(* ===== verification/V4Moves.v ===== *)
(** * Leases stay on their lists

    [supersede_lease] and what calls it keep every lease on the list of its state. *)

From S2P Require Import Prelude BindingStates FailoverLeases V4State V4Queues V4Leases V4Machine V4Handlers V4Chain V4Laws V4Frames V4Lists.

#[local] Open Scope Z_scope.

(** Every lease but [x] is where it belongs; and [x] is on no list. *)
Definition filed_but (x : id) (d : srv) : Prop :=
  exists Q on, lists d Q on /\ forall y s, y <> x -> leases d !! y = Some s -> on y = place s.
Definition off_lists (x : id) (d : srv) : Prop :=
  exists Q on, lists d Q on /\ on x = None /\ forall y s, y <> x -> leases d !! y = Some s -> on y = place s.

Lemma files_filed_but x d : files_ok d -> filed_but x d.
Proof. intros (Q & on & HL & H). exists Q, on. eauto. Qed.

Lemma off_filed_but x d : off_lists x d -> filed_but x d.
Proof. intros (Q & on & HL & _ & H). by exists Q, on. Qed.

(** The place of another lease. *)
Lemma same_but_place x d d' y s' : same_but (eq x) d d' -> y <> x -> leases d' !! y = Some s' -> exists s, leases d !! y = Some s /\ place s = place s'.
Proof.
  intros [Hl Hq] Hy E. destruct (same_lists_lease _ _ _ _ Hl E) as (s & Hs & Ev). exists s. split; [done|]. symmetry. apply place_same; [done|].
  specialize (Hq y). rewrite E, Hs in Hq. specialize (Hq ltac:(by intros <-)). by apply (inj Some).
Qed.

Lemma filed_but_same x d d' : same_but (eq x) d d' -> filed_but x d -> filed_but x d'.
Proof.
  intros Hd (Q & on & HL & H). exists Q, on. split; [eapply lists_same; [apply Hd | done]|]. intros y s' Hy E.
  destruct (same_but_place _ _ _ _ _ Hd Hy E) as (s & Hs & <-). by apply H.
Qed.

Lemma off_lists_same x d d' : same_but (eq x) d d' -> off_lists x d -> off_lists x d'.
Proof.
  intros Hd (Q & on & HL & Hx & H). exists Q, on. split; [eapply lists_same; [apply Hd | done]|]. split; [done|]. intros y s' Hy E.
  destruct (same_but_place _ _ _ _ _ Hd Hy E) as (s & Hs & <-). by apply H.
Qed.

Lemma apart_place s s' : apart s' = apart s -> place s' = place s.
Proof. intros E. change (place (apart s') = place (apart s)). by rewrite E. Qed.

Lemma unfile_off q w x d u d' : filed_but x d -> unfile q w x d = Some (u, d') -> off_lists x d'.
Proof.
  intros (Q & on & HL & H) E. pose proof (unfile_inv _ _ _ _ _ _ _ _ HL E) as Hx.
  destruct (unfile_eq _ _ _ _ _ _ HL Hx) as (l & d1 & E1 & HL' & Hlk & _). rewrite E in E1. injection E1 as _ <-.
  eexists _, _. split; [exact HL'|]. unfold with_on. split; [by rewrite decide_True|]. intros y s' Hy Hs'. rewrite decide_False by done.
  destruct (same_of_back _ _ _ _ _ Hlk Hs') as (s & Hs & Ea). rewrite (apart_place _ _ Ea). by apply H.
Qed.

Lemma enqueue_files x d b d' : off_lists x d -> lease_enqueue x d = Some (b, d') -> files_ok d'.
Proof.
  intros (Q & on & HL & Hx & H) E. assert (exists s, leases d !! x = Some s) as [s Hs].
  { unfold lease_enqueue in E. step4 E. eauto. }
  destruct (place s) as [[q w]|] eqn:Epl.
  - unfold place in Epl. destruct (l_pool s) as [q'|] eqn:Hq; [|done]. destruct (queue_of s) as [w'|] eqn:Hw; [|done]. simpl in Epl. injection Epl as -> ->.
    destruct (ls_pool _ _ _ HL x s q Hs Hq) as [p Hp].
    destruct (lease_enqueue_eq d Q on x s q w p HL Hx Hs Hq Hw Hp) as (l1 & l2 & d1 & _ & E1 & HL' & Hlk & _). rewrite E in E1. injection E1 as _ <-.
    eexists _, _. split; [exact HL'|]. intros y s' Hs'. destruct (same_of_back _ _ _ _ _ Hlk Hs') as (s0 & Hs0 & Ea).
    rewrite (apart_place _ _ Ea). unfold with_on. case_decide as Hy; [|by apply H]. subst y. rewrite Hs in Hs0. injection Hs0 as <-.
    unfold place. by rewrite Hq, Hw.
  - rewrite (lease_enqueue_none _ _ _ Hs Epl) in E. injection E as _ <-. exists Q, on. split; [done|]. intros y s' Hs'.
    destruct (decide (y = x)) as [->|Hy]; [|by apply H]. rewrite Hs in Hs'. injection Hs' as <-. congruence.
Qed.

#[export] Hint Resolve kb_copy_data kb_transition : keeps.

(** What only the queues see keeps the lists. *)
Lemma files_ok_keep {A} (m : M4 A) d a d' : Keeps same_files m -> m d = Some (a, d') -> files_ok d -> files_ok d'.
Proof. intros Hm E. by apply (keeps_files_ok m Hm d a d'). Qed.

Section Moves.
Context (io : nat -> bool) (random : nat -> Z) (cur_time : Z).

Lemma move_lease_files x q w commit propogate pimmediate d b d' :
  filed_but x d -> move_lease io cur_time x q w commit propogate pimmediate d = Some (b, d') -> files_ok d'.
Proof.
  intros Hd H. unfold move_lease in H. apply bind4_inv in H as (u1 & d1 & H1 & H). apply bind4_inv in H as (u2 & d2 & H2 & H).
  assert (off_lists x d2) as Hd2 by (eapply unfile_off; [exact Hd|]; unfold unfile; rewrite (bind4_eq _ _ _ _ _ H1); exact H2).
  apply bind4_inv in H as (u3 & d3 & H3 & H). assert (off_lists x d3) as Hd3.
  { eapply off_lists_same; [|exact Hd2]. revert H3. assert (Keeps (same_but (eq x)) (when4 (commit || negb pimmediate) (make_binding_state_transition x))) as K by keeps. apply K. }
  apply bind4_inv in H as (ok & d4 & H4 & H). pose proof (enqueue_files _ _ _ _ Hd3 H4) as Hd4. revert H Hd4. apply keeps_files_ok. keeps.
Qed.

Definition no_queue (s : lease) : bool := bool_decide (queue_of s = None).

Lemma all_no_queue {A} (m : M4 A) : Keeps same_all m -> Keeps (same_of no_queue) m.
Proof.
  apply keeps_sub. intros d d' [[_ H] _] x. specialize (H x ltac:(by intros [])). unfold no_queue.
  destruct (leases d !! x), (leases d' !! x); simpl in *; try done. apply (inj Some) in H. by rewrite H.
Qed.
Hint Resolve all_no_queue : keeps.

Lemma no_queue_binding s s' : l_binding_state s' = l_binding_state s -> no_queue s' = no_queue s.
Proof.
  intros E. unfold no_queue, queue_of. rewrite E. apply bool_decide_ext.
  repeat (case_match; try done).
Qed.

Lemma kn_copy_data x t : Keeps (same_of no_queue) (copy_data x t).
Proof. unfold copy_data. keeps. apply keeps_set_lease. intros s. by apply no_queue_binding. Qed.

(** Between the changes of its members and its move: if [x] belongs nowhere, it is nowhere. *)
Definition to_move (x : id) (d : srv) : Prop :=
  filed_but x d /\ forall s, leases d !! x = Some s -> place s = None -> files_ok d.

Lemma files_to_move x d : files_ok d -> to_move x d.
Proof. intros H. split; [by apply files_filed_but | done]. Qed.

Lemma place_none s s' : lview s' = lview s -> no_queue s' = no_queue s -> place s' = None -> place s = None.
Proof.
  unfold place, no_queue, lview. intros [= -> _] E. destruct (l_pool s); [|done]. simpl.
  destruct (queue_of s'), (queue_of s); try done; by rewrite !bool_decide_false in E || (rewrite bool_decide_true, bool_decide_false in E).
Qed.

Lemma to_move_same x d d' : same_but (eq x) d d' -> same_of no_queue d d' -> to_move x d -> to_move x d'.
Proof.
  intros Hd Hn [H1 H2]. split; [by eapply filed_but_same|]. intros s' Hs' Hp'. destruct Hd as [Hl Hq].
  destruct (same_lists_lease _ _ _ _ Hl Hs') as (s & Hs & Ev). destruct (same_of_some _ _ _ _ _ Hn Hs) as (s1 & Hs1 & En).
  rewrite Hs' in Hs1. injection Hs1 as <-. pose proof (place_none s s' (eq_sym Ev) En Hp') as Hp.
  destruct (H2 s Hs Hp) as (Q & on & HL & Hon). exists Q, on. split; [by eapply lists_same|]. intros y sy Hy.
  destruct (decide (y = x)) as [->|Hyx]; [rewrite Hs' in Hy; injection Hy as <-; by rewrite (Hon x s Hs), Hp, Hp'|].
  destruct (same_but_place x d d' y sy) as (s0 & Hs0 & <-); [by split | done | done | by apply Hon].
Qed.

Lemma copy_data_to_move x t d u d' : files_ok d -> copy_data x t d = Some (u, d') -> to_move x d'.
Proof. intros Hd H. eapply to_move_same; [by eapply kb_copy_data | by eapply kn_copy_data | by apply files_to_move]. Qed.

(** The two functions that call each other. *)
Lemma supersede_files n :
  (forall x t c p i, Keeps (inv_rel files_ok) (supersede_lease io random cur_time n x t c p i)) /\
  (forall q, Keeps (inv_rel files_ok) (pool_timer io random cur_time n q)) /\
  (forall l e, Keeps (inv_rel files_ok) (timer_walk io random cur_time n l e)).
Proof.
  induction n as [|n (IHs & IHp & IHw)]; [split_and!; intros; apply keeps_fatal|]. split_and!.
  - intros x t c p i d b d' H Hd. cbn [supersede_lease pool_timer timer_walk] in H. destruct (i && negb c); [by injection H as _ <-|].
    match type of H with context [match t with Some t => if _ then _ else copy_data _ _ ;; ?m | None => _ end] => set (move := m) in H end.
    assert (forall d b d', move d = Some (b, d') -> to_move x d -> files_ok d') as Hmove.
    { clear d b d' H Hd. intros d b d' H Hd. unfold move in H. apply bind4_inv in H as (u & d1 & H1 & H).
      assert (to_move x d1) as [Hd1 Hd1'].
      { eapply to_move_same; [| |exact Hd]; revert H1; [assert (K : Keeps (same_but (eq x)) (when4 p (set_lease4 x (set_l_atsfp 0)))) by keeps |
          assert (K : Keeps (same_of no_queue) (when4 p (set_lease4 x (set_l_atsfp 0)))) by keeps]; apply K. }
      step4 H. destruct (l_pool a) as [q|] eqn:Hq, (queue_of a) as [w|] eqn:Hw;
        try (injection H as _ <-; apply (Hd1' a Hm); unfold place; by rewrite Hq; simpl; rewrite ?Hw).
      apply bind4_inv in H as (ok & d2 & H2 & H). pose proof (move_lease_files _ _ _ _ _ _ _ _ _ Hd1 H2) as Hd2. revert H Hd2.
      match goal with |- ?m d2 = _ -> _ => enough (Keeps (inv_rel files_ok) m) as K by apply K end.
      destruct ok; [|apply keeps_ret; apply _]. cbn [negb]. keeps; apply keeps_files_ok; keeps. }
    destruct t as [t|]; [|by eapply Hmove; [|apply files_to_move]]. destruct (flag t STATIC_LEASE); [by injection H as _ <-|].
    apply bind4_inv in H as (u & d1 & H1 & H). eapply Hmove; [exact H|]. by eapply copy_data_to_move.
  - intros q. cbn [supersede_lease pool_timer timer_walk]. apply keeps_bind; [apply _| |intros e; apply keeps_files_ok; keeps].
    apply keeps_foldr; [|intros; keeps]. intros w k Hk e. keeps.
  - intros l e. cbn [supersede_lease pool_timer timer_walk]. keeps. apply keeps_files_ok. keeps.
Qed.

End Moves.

## ASSIGNMENT
Within the data above, the span starting at the line containing "destruct (H2 s" and ending at the line containing "Lemma copy_data_to_move x" is to be retyped exactly, with no other lines.

## RESPONSE TO THE TASK
  destruct (H2 s Hs Hp) as (Q & on & HL & Hon). exists Q, on. split; [by eapply lists_same|]. intros y sy Hy.
  destruct (decide (y = x)) as [->|Hyx]; [rewrite Hs' in Hy; injection Hy as <-; by rewrite (Hon x s Hs), Hp, Hp'|].
  destruct (same_but_place x d d' y sy) as (s0 & Hs0 & <-); [by split | done | done | by apply Hon].
Qed.

Lemma copy_data_to_move x t d u d' : files_ok d -> copy_data x t d = Some (u, d') -> to_move x d'.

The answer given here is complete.